Fix Training Step Logging & Log Number of Consumed Tokens by mali-git · Pull Request #137 · Modalities/modalities

mali-git · 2024-05-24T12:01:30Z

No description provided.

flxst

If you look at the config file now, e.g. here in L8-11, I think there is a general problem:

For the parameters global_training_log_interval_in_steps, global_checkpointing_interval_in_steps & global_evaluation_interval_in_steps, "steps" corresponds to "optimizer steps". In contrast, for the parameter global_num_seen_steps (and the related skip_num_micro_steps), "steps" refers to "micro batch steps".

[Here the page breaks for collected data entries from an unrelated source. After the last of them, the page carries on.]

(** Reporting a read fails no assertion and keeps the state well-formed as long as the
    readahead window and the read fit into one section; afterwards the read bytes are below
    both the largest byte read and the start of the next readahead, so that nothing already
    read is read ahead. *)
Theorem read_reported scaled offset length r :
  wf r → valid_read scaled offset length →
  wp (on_application_read scaled offset length) r (λ _ r', wf r' ∧
    min_byte_read r' ≤ offset ∧ offset + length - 1 ≤ max_byte_read r' ≤ last_byte_readahead r' ∧
    ra_ongoing r' = ra_ongoing r ∧
    (scaled < Z.abs (offset - max_byte_read r) → num_reads r' = 1)).
Proof.
  intros Hwf Hv. exists (), (after_read (restarts scaled offset length r) offset length r).
  split; [by apply read_spec|]. split; [by eapply after_read_wf|].
  assert (scaled < Z.abs (offset - max_byte_read r) → restarts scaled offset length r = true) as Hgap.
  { intros Hg. unfold restarts. by rewrite (proj2 (Z.ltb_lt _ _) Hg), orb_true_r. }
  destruct (restarts _ _ _ _); simpl; split_and!; lia.
Qed.

(** ** Sequences of operations *)
Inductive ra_op :=
  | Read (scaled offset length : Z)
  | Next (scaled filesize : Z)
  | Complete.

(** Runs the operations; returns the readaheads suggested (of the default size), how many
    were completed and whether a read restarted the pattern detection. *)
Fixpoint ra_run (ops : list ra_op) (r : ra_state) : option (list Z * Z * bool * ra_state) :=
  match ops with
  | [] => Some ([], 0, false, r)
  | op :: ops' =>
      match op with
      | Read sc o l =>
          match on_application_read sc o l r with
          | Some (_, r1) =>
              match ra_run ops' r1 with
              | Some (s, n, b, r2) => Some (s, n, restarts sc o l r || b, r2)
              | None => None
              end
          | None => None
          end
      | Next sc fs =>
          match get_next_ra sc fs 0 r with
          | Some (x, r1) =>
              match ra_run ops' r1 with
              | Some (s, n, b, r2) => Some (if 0 <? x then x :: s else s, n, b, r2)
              | None => None
              end
          | None => None
          end
      | Complete =>
          match on_readahead_complete 0 r with
          | Some (_, r1) =>
              match ra_run ops' r1 with
              | Some (s, n, b, r2) => Some (s, n + 1, b, r2)
              | None => None
              end
          | None => None
          end
      end
  end.

Definition valid_op (op : ra_op) : Prop :=
  match op with
  | Read sc o l => valid_read sc o l
  | Next sc fs => 0 ≤ sc < 2 ^ 40 ∧ -1 ≤ fs ≤ AZNFSC_MAX_FILE_SIZE
  | Complete => True
  end.

(** One operation, as far as the suggestions are concerned. *)
Lemma next_step scaled filesize r x r1 :
  wf r → 0 ≤ scaled < 2 ^ 40 → -1 ≤ filesize ≤ AZNFSC_MAX_FILE_SIZE → get_next_ra scaled filesize 0 r = Some (x, r1) →
  wf r1 ∧ def_ra_size r1 = def_ra_size r ∧
  (x < 0 ∧ r1 = r ∨
   0 < x ∧ x = last_byte_readahead r + 1 ∧ last_byte_readahead r1 = x + def_ra_size r - 1 ∧
   ra_ongoing r1 = ra_ongoing r + def_ra_size r).
Proof.
  intros Hwf Hsc Hfs Hrun.
  assert (def_ra_size r1 = def_ra_size r) as Hdef.
  { revert Hrun. unfold get_next_ra, is_sequential_nolock, bind, massert, mget, mmodify, mret, M_ret.
    repeat case_match; intros; by simplify_eq. }
  destruct (wp_run _ _ _ _ _ Hrun (next_spec scaled filesize 0 r Hwf ltac:(lia) Hsc Hfs)) as (Hwf1 & Hx & Hneg & Hpos).
  split_and!; [done..|]. destruct (Z.lt_trichotomy x 0) as [?|[?|Hx0]]; [left; auto|lia|right].
  destruct (Hpos Hx0) as (? & ? & ? & ? & ? & ? & ? & ?). done.
Qed.

Lemma complete_step r x r1 :
  wf r → on_readahead_complete 0 r = Some (x, r1) →
  wf r1 ∧ r1 = set_ongoing (ra_ongoing r - def_ra_size r) r.
Proof.
  intros [Hl Ho Hs Hb Hr]. unfold on_readahead_complete, bind, mget, massert, mmodify. simpl.
  destruct (Z.ltb_spec 0 (def_ra_size r)); [|done]. destruct (Z.leb_spec (def_ra_size r) (ra_ongoing r)); [|done].
  intros [= _ <-]. split; [|done]. split; simpl; try done; lia.
Qed.

(** Suggested readaheads of size [l], in the order they were made, do not overlap. *)
Definition disjoint_ascending (l : Z) : list Z → Prop := StronglySorted (λ x y, x + l ≤ y).

Lemma run_invariant ops r s n b r' :
  wf r → Forall valid_op ops → ra_run ops r = Some (s, n, b, r') →
  wf r' ∧ def_ra_size r' = def_ra_size r ∧
  ra_ongoing r' = ra_ongoing r + def_ra_size r * (Z.of_nat (length s) - n) ∧
  (b = false → last_byte_readahead r ≤ last_byte_readahead r' ∧
    Forall (λ x, last_byte_readahead r < x) s ∧ disjoint_ascending (def_ra_size r) s).
Proof.
  revert r s n b. induction ops as [|op ops IH]; intros r s n b Hwf Hval Hrun; simpl in Hrun.
  { simplify_eq. split_and!; try done; [simpl; lia|]. intros _. split_and!; [lia|done|constructor]. }
  apply Forall_cons in Hval as [Hop Hval]. destruct op as [sc o l|sc fs|].
  - rewrite (read_spec sc o l r Hwf Hop) in Hrun. set (bb := restarts sc o l r) in *.
    destruct (ra_run ops _) as [[[[s1 n1] b1] r1]|] eqn:Hr1; [|done]. simplify_eq.
    apply IH in Hr1 as (Hwf1 & Hd1 & Ho1 & Hb1); [|by eapply after_read_wf|done].
    split_and!; [done..|]. intros [Hbb ->]%orb_false_iff. rewrite Hbb in Hb1. simpl in *.
    destruct (Hb1 eq_refl) as (H1 & H2 & H3). split_and!; [lia| |done].
    eapply Forall_impl; [exact H2|]. simpl. intros. lia.
  - destruct Hop as [Hsc Hfs]. destruct (get_next_ra sc fs 0 r) as [[x r1]|] eqn:Hnx; [|done].
    destruct (ra_run ops r1) as [[[[s1 n1] b1] r2]|] eqn:Hr2; [|done]. simplify_eq.
    destruct (next_step _ _ _ _ _ Hwf Hsc Hfs Hnx) as (Hwf1 & Hd1 & Hx).
    apply IH in Hr2 as (Hwf2 & Hd2 & Ho2 & Hb2); [|done..]. rewrite Hd1 in *.
    destruct Hx as [[Hx ->]|(Hx & Hxe & Hl1 & Ho1)]; destruct (Z.ltb_spec 0 x); try lia.
    + done.
    + simpl. split_and!; [done..|lia|]. intros Hbf. destruct (Hb2 Hbf) as (H1 & H2 & H3).
      pose proof (wf_size _ Hwf). split_and!; [lia| |].
      * constructor; [lia|]. eapply Forall_impl; [exact H2|]. simpl. intros. lia.
      * constructor; [done|]. eapply Forall_impl; [exact H2|]. simpl. intros. lia.
  - destruct (on_readahead_complete 0 r) as [[x r1]|] eqn:Hc; [|done].
    destruct (ra_run ops r1) as [[[[s1 n1] b1] r2]|] eqn:Hr2; [|done]. simplify_eq.
    destruct (complete_step _ _ _ Hwf Hc) as [Hwf1 ->].
    apply IH in Hr2 as (Hwf2 & Hd2 & Ho2 & Hb2); [|done..]. simpl in *. split_and!; [done..|lia|done].
Qed.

This seems confusing. Maybe we should either have this difference explicitly reflected in the names of the parameters (e.g. global_num_seen_steps -> global_num_seen_micro_steps), or make further changes such that "steps" always refers to the same thing.

le1nux · 2024-05-29T10:52:17Z

If you look at the config file now, e.g. here in L8-11, I think there is a general problem:

For the parameters global_training_log_interval_in_steps, global_checkpointing_interval_in_steps & global_evaluation_interval_in_steps, "steps" corresponds to "optimizer steps". In contrast, for the parameter global_num_seen_steps (and the related skip_num_micro_steps), "steps" refers to "micro batch steps".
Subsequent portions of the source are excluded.